I remember learning years ago that the average short story is rejected 25 times before finding a home. (Now, I’m guessing this number is much higher.) This made me feel a lot better — some of my stories were above average in terms of how long it took to publish, some were below, and many were right on track.
Half the battle, I’ve come to learn, is just sticking with it — sending out that story over and over again even when the rejections keep coming in. But the other half of the battle is even more important: making sure you not only have a terrific story (or novel, or poem, or whatever it may be) but that you follow editorial guidelines and send a professional submission, whether you’re targeting a literary journal editor or an agent. Time-strapped editors and agents have little patience for sloppy work, and it’s worth paying a little extra attention to detail when it could mean the difference between getting a fair read or being tossed in the reject pile.
As both a writer and editor, I’ve learned (often the hard way) how to put together a submission that gets a fair read. While every editor is different, below are a few of the most common submission mistakes that writers make and how you can avoid them yourself.
Sending out work before it’s ready. Keep in mind that it’s the writing that is most important — always. If your story or novel isn’t ready, don’t send it out. Period. I’ve done this many times, of course — it’s hard not to be eager to send out something brand-new, especially if you’ve spent months or years working on it — but it never turns out well. What editors and agents look for more than anything else is great writing. So wait until your project reaches that level before you even consider sending it out.
Submitting a sloppy cover letter or query. If a cover letter is riddled with typos and grammatical errors, an editor will assume your writing is the same — this will not encourage a thoughtful read. Many writers have their manuscripts professionally copyedited before sending them out — and if you’re a writer who needs this, be sure your cover letter is edited as well, as it’s the first thing an editor/agent will see. By “sloppy” I also mean not researching the publication, agency, or publisher — writers who submit a literary novel to an agent who only reads mysteries, or a science fiction story to a poetry journal (and yes, these things happen all the time) will not get read; it’s simply a waste of everyone’s time. Be sure your submission is appropriate to where you’re submitting.

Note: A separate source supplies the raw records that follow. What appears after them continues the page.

Lemma told_app fs fs' : told (fs ++ fs') = told fs ++ told fs'.
Proof. apply omap_app. Qed.
Lemma streamed_grows e e' c rid s n : grows e e' → streamed e c rid s n → streamed e' c rid s n.
Proof.
  intros Hg (Hst&Hn&Hr&history&rest&Hy&Hre). assert (Hp := Hg c). assert (Hl := prefix_length _ _ Hp).
  split_and!; [done|done|lia|]. exists history, rest. split; [done|].
  by rewrite (slice_prefix _ _ (channel_events e c)) by (done || lia).
Qed.
Lemma stream_fine_grows e e' s : grows e e' → stream_fine e s → stream_fine e' s.
Proof.
  intros Hg. unfold stream_fine. destruct (stream_scope s) as [[c rid]|]; [|done].
  destruct (stream_phase s); try done; try apply streamed_grows, Hg.
  - intros (n&?&Hev&?). exists n. split_and!; [done|by eapply prefix_lookup_Some|by eapply streamed_grows].
  - intros (n&?&?&?). exists n. split_and!; [done..|by eapply streamed_grows].
  - intros [?|[n ?]]; [by left|right]. exists n. by eapply streamed_grows.
  - intros [?|[n ?]]; [by left|right]. exists n. by eapply streamed_grows.
Qed.
(** What a step of the loop leaves as it is. *)
Definition same_stream (s s' : EventStream) : Prop :=
  stream_start s' = stream_start s ∧ stream_after s' = stream_after s.
(** Something else is yielded. *)
Lemma streamed_plain e c rid s s' n fs :
  streamed e c rid s n → same_stream s s' → stream_receiver s' = stream_receiver s →
  stream_last_seen s' = stream_last_seen s →
  stream_yielded s' = stream_yielded s ++ fs → told fs = [] → streamed e c rid s' n.
Proof.
  intros (Hst&Hn&Hr&history&rest&Hy&Hre) [Es Ea] Er El Ey Hfs. unfold streamed. rewrite Es, Ea, Er, El, Ey, Hy.
  split_and!; [done..|]. exists history, (rest ++ fs). rewrite told_app, Hfs, app_nil_r.
  by rewrite <-!app_assoc.
Qed.
Lemma streamed_event e c rid s s' n event :
  streamed e c rid s n → same_stream s s' → channel_events e c !! n = Some event → stream_receiver s' = S n →
  stream_last_seen s' = seen (stream_last_seen s) event →
  stream_yielded s' = stream_yielded s ++ [Yielded (ServerEnvelope_unsolicited (EvChat event))] →
  streamed e c rid s' (S n).
Proof.
  intros (Hst&Hn&Hr&history&rest&Hy&Hre) [Es Ea] Hev Er El Ey. unfold streamed. rewrite Es, Ea, Er, El, Ey, Hy.
  apply lookup_lt_Some in Hev as Hlt. split_and!; [lia|done|lia|].
  exists history, (rest ++ [Yielded (ServerEnvelope_unsolicited (EvChat event))]).
  rewrite told_app, <-!app_assoc. split; [done|]. simpl.
  rewrite <-(slice_app (stream_start s) n (S n)), (slice_one n _ event) by (done || lia). by apply relayed_snoc.
Qed.
Lemma streamed_lag e c rid s s' n latest skipped :
  streamed e c rid s n → same_stream s s' → stream_receiver s = n + skipped → 0 < skipped →
  stream_receiver s' = stream_receiver s → stream_last_seen s' = stream_last_seen s →
  stream_yielded s' = stream_yielded s ++ [Yielded (ServerEnvelope_unsolicited (lagged_event c (stream_last_seen s) latest skipped))] →
  streamed e c rid s' (stream_receiver s).
Proof.
  intros (Hst&Hn&Hr&history&rest&Hy&Hre) [Es Ea] Hrec Hsk Er El Ey. unfold streamed.
  rewrite Es, Ea, Er, El, Ey, Hy, Hrec in *.
  split_and!; [lia|done|done|]. eexists history, (rest ++ [_]).
  rewrite told_app, <-!app_assoc. split; [done|]. simpl.
  rewrite <-(slice_app (stream_start s) n (n + skipped)) by lia.
  assert (length (slice n (n + skipped) (channel_events e c)) = skipped) as Hlen by (rewrite slice_length by lia; lia).
  apply relayed_snoc_lag; try done. intros Hnil. rewrite Hnil in Hlen. simpl in Hlen. lia.
Qed.
(** The stream ends. *)
Lemma stream_end_fine e s :
  stream_fine e s → stream_fine e (stream_end s).
Proof.
  unfold stream_fine, stream_end. simpl. destruct (stream_scope s) as [[c rid]|]; [|done].
  assert (∀ n, streamed e c rid s n → stream_yielded s = [] ∨ ∃ n, streamed e c rid (stream_end s) n) as Hend
    by (intros n Hn; right; by exists n).
  intros Hs. enough (stream_yielded s = [] ∨ ∃ n, streamed e c rid (stream_end s) n) as Hend' by by destruct (stream_guard s).
  destruct (stream_phase s); naive_solver.
Qed.
(** The stream goes on in the loop. *)
Lemma stays_fine e s s' fs :
  stream_fine e s → stream_phase s = StreamSelecting ∨ stream_phase s = StreamRenewing →
  stream_phase s' = StreamSelecting ∨ stream_phase s' = StreamRenewing → stream_scope s' = stream_scope s →
  same_stream s s' → stream_receiver s' = stream_receiver s → stream_last_seen s' = stream_last_seen s →
  stream_yielded s' = stream_yielded s ++ fs → told fs = [] → stream_fine e s'.
Proof.
  intros Hs Hp Hp' Esc Hss Er El Ey Hfs. unfold stream_fine in *. rewrite Esc. destruct (stream_scope s) as [[c rid]|].
  - assert (streamed e c rid s (stream_receiver s)) as Hst by (destruct Hp as [Hp|Hp]; by rewrite Hp in Hs).
    assert (streamed e c rid s' (stream_receiver s')) by (rewrite Er; by eapply streamed_plain).
    by destruct Hp' as [-> | ->].
  - rewrite Ey, told_app, Hs, Hfs. done.
Qed.
(** The subscription of a stream. *)
Lemma gap_frames_missing c after history :
  gap_frames c after history
  = match missing_before_history after ((λ m, seq_u64 (ChatMessage_sequence m)) <$> head history) with
    | Some (n, skipped) => [Yielded (ServerEnvelope_unsolicited (EvLagged c (ChannelSequence_new n)
                              (last_of history) skipped (lit "load_recent_messages_after")))]
    | None => []
    end.
Proof.
  unfold gap_frames, missing_before_history. destruct after as [n|]; [|done]. cbn [mbind option_bind].
  destruct (head history) as [m|]; simpl; [|by destruct (0 <? n)%N]. destruct (0 <? n)%N; [|done]. simpl.
  by destruct (0 <? _)%N.
Qed.
Lemma stream_subscribed_yields e c rid sub s :
  stream_yielded s = [] →
  stream_yielded (stream_subscribed e c rid sub s) = opening c rid (stream_after s) (ChannelSubscription_history sub)
  ∧ stream_start (stream_subscribed e c rid sub s) = ChannelSubscription_receiver sub
  ∧ stream_receiver (stream_subscribed e c rid sub s) = ChannelSubscription_receiver sub
  ∧ stream_last_seen (stream_subscribed e c rid sub s) = last_of (ChannelSubscription_history sub)
  ∧ stream_after (stream_subscribed e c rid sub s) = stream_after s.
Proof.
  intros Ey. unfold stream_subscribed, opening. cbv zeta. rewrite gap_frames_missing. simpl.
  destruct (missing_before_history _ _) as [[after skipped]|]; simpl; rewrite Ey; by split_and!.
Qed.
Lemma stream_subscribed_fine e c rid sub s :
  stream_scope s = Some (c, rid) → stream_yielded s = [] →
  ChannelSubscription_receiver sub ≤ length (channel_events e c) →
  stream_fine e (stream_subscribed e c rid sub s).
Proof.
  intros Esc Ey Hle. destruct (stream_subscribed_fields e c rid sub s) as (Hph&Hsc&_).
  destruct (stream_subscribed_yields e c rid sub s Ey) as (Hy&Hst&Hr&Hl&Ha).
  unfold stream_fine. rewrite Hph, Hsc, Esc. unfold streamed. rewrite Hst, Hr, Hl, Ha, Hy, slice_nil.
  split_and!; [done..|]. eexists _, []. rewrite app_nil_r. split; [done|constructor].
Qed.
Lemma subscribing_fine sd i s e s' e' :
  stream_phase s = StreamSubscribing → engine_good e → stream_fine e s →
  stream_step sd (StreamOnCall i) s e = Some (s', e') → stream_fine e' s'.
Proof.
  intros Hph Hg Hs Hstep. unfold stream_step in Hstep. rewrite Hph in Hstep.
  unfold stream_fine in Hs. rewrite Hph in Hs.
  destruct (stream_scope s) as [[c rid]|] eqn:Esc.
  - destruct (Engine.subscribe (in_connection i) c (stream_id s) e) as [r e1] eqn:Er.
    apply some_pair in Hstep as [<- <-]. destruct r as [sub|error|].
    + apply stream_subscribed_fine; [done..|]. by eapply subscribe_receiver_le.
    + unfold stream_fine. simpl. rewrite Esc. by left.
    + unfold stream_fine. simpl. rewrite Esc. by left.
  - apply some_pair in Hstep as [<- <-]. unfold stream_fine. simpl. rewrite Esc, told_app, Hs. done.
Qed.
(** What the handler finds when it subscribes: a member is given the last messages of the channel
    and follows it from the events there were; nobody else is given anything. *)
Definition opened (e : ChatEngine) (c : ChannelId) (rid : str) (s s' : EventStream) : Prop :=
  let st := repository (engine_actor e) in
  if decide (is_Some (memberships st !! (c, stream_id s))) then
    stream_phase s' = StreamSelecting
    ∧ stream_yielded s' = opening c rid (stream_after s) (last_n 50 (channel_messages st c))
    ∧ stream_start s' = length (chan_events (drained e) c)
    ∧ stream_receiver s' = stream_start s'
  else stream_phase s' = StreamDone ∧ stream_yielded s' = [].
Lemma subscribing_opened sd i s e s' e' c rid :
  stream_phase s = StreamSubscribing → stream_scope s = Some (c, rid) → stream_yielded s = [] → engine_good e →
  stream_step sd (StreamOnCall i) s e = Some (s', e') → opened e c rid s s'.
Proof.
  intros Hph Esc Ey [Hok Hr] Hstep. unfold stream_step in Hstep. rewrite Hph, Esc in Hstep.
  destruct (drained_fine _ _ Hok) as [(_&_&Hs) Heq].
  destruct (subscribe_in_memory_exact anywhere (drained e) (in_connection i) c (stream_id s) Hs) as [Hyes Hno].
  rewrite Heq in Hyes, Hno. unfold Engine.subscribe in Hstep. rewrite ask_run in Hstep by (done || apply Hok).
  cbn [handle] in Hstep. unfold reply_with in Hstep. unfold opened. cbv zeta. destruct (decide (is_Some (memberships _ !! _))) as [Hm|Hm].
  - destruct (Hyes Hm) as (a'&Hrun&_). rewrite Hrun in Hstep. cbn [panicked] in Hstep.
    apply some_pair in Hstep as [<- <-]. cbn [subscription_reply].
    match goal with |- context [stream_subscribed ?e2 c rid ?sub s] =>
      destruct (stream_subscribed_fields e2 c rid sub s) as (Hph'&_);
      destruct (stream_subscribed_yields e2 c rid sub s Ey) as (Hy&Hst&Hrec&_) end.
    by rewrite Hph', Hy, Hst, Hrec.
  - rewrite (Hno (proj2 (eq_None_not_Some _) Hm)) in Hstep. cbn [panicked] in Hstep.
    by apply some_pair in Hstep as [<- <-].
Qed.
(** The steps that wait for the engine or for the channel. *)
Lemma receiving_fine sd s e s' e' :
  stream_phase s = StreamSelecting → stream_fine e s →
  stream_step sd StreamOnReceive s e = Some (s', e') → stream_fine e' s'.
Proof.
  intros Hph Hs Hstep. unfold stream_step in Hstep. rewrite Hph in Hstep. unfold stream_fine in Hs. rewrite Hph in Hs.
  destruct (stream_scope s) as [[c rid]|] eqn:Esc; [|done]. cbn [mbind option_bind] in Hstep.
  destruct (broadcast_recv _ _ _) as [r p] eqn:Er. apply broadcast_recv_spec in Er; [|apply Hs].
  destruct Hs as (Hst&Hn&Hlen&history&rest&Hy&Hre).
  destruct r as [|event|skipped]; [done| |]; apply some_pair in Hstep as [<- <-]; unfold stream_fine, streamed; simpl; rewrite Esc;
    exists (stream_receiver s).
  - destruct Er as [-> Hev]. apply lookup_lt_Some in Hev as Hlt. split_and!; [done|done|lia|lia|lia|]. by exists history, rest.
  - destruct Er as (Hpos&->&Hcap). split_and!; [done|done|lia|lia|lia|]. by exists history, rest.
Qed.
Lemma stream_ensuring_fine sd i s e s' e' :
  stream_phase s = StreamBootstrap → stream_fine e s → stream_step sd (StreamOnCall i) s e = Some (s', e') → stream_fine e' s'.
Proof.
  intros Hph Hs Hstep. unfold stream_step in Hstep. rewrite Hph in Hstep. unfold stream_fine in Hs. rewrite Hph in Hs.
  destruct (Engine.ensure_user _ e) as [r e1]. apply some_pair in Hstep as [<- <-]. unfold stream_fine. simpl.
  destruct (stream_scope s) as [[c rid]|]; [|done]. destruct r; [done|by left..].
Qed.
Lemma checking_fine sd i event s e s' e' :
  stream_phase s = StreamChecking event → stream_fine e s → stream_step sd (StreamOnCall i) s e = Some (s', e') → stream_fine e' s'.
Proof.
  intros Hph Hs Hstep. assert (Hend := stream_end_fine _ _ Hs). unfold stream_step in Hstep. rewrite Hph in Hstep.
  unfold stream_fine in Hs. rewrite Hph in Hs.
  destruct (stream_scope s) as [[c rid]|] eqn:Esc; [|done]. cbn [mbind option_bind] in Hstep.
  apply some_pair in Hstep as [<- <-]. destruct (channel_visible _ _ _ _); [|done].
  destruct Hs as (n&Hr&Hev&Hs). unfold stream_fine. simpl. rewrite Esc, Hr. by eapply streamed_event.
Qed.
Lemma asking_fine sd i skipped s e s' e' :
  stream_phase s = StreamAsking skipped → stream_fine e s → stream_step sd (StreamOnCall i) s e = Some (s', e') → stream_fine e' s'.
Proof.
  intros Hph Hs Hstep. assert (Hend := stream_end_fine _ _ Hs). unfold stream_step in Hstep. rewrite Hph in Hstep.
  unfold stream_fine in Hs. rewrite Hph in Hs.
  destruct (stream_scope s) as [[c rid]|] eqn:Esc; [|done]. cbn [mbind option_bind] in Hstep.
  apply some_pair in Hstep as [<- <-]. destruct (latest_sequence_ok c e) as [latest ->].
  destruct Hs as (n&Hr&Hsk&Hs). unfold stream_fine. simpl. rewrite Esc. by eapply (streamed_lag e c rid s _ n latest).
Qed.
Lemma renewing_fine sd i s e s' e' :
  stream_phase s = StreamRenewing → stream_fine e s → stream_step sd (StreamOnCall i) s e = Some (s', e') → stream_fine e' s'.
Proof.
  intros Hph Hs Hstep. assert (Hend := stream_end_fine _ _ Hs). unfold stream_step in Hstep. rewrite Hph in Hstep.
  destruct (stream_scope s) as [[c rid]|] eqn:Esc; [|done]. cbn [mbind option_bind] in Hstep.
  destruct (stream_guard s) as [conn|]; [|done]. cbn [mbind option_bind] in Hstep.
  assert (Hr := renew_presence_same (stream_id s) [(c, conn)] e).
  destruct (EngineServices.renew_presence _ _ e) as [r e1]. simpl in Hr. subst. apply some_pair in Hstep as [<- <-].
  destruct r; [|done..]. apply (stays_fine e s _ []); try (by split); auto. by rewrite app_nil_r.
Qed.
Lemma leaving_fine sd i s e s' e' :
  stream_phase s = StreamLeaving → stream_fine e s → stream_step sd (StreamOnCall i) s e = Some (s', e') → stream_fine e' s'.
Proof.
  intros Hph Hs Hstep. unfold stream_step in Hstep. rewrite Hph in Hstep.
  destruct (stream_scope s) as [[c rid]|] eqn:Esc; [|done]. cbn [mbind option_bind] in Hstep.
  destruct (stream_guard s) as [conn|]; [|done]. cbn [mbind option_bind] in Hstep.
  apply some_pair in Hstep as [<- <-]. unfold stream_fine in *. simpl. rewrite Esc, Hph in *.
  destruct Hs as [?|[n Hn]]; [by left|right]. exists n. eapply streamed_grows; [apply ask_grows|done].
Qed.
Lemma selecting_fine sd event s e s' e' :
  stream_phase s = StreamSelecting → stream_fine e s → stream_step sd event s e = Some (s', e') → stream_fine e' s'.
Proof.
  intros Hph Hs Hstep. assert (Hend := stream_end_fine _ _ Hs). destruct event; try (by eapply receiving_fine);
    unfold stream_step in Hstep; rewrite Hph in Hstep; try done.
  - destruct (next_circle_update _ _) as [p|]; [|done]. cbn [mbind option_bind] in Hstep.
    apply some_pair in Hstep as [<- <-]. by eapply (stays_fine e s); try (by split); auto.
  - apply some_pair in Hstep as [<- <-]. by destruct valid.
  - destruct (stream_scope s) as [[c rid]|] eqn:Esc; [|done]. cbn [mbind option_bind] in Hstep.
    apply some_pair in Hstep as [<- <-]. destruct (channel_visible _ _ _ _); [|done].
    apply (stays_fine e s _ []); try (by split); auto. by rewrite app_nil_r.
  - apply some_pair in Hstep as [<- <-]. by eapply (stays_fine e s); try (by split); auto.
  - destruct sd; [|done]. by apply some_pair in Hstep as [<- <-].
  - by apply some_pair in Hstep as [<- <-].
Qed.
Lemma stream_step_fine sd event s e s' e' :
  engine_good e → stream_fine e s → stream_step sd event s e = Some (s', e') → stream_fine e' s'.
Proof.
  intros Hg Hs Hstep. destruct (stream_phase s) eqn:Hph; [| |by eapply selecting_fine|..];
    (destruct event; [|try (by unfold stream_step in Hstep; rewrite Hph in Hstep);
       try (unfold stream_step in Hstep; rewrite Hph in Hstep; apply some_pair in Hstep as [<- <-]; by apply stream_end_fine)..]);
    eauto using stream_ensuring_fine, subscribing_fine, checking_fine, asking_fine, renewing_fine, leaving_fine.
  - unfold stream_step in Hstep. rewrite Hph in Hstep. destruct (stream_scope s) as [[c rid]|] eqn:Esc; [|done].
    cbn [mbind option_bind] in Hstep. apply some_pair in Hstep as [<- <-]. unfold stream_fine in *. simpl. rewrite Esc, Hph in *. by left.
  - by unfold stream_step in Hstep; rewrite Hph in Hstep.
Qed.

Overselling yourself. You do want to be confident about your work, but in a professional way, not a desperate-salesperson sort of way. Keep your cover letters and queries short and to the point, and if guidelines are available, follow them exactly. Don’t compare your work to that of other authors (unless the guidelines specifically require this); I’ve seen letters for everything from short stories to novels in which writers compare themselves to famous writers (often misspelling these famous writers’ names, no less), and it’s no surprise that there is, in fact, no comparison whatsoever. For a literary magazine submission, don’t describe the story, essay, or poem — let it speak for itself; your cover letter need only contain a bio, contact information, and whatever the guidelines may ask for. For an agent query, follow guidelines exactly (this usually means a one-page query with a little about the book and a little about you).
Don’t get ahead of yourself. Many writers include a copyright symbol with their work, or they include a dedication or acknowledgments page with a manuscript — unfortunately, including these things at such an early stage reveals a lack of awareness about publishing and may get in the way of your getting a fair read. If you’ve been writing and think you’re ready to submit but don’t know anything about publishing (whether you’re submitting to literary magazines or agents), take the time to learn before submitting — it will save you a lot of time, energy, and rejection. (For example, you’ll learn that your work is automatically copyrighted as soon as you write it; there is no need to register it or do anything else — and you’ll also learn that you submit a dedication and acknowledgments to your editor only after you’re under contract, with the final version of your manuscript.)
Less is more. Simplicity is key here — again, it’s the writing that is important; let it speak for itself. The less you include with your submission, the more quickly the reader will get to your writing, and this is exactly what you want.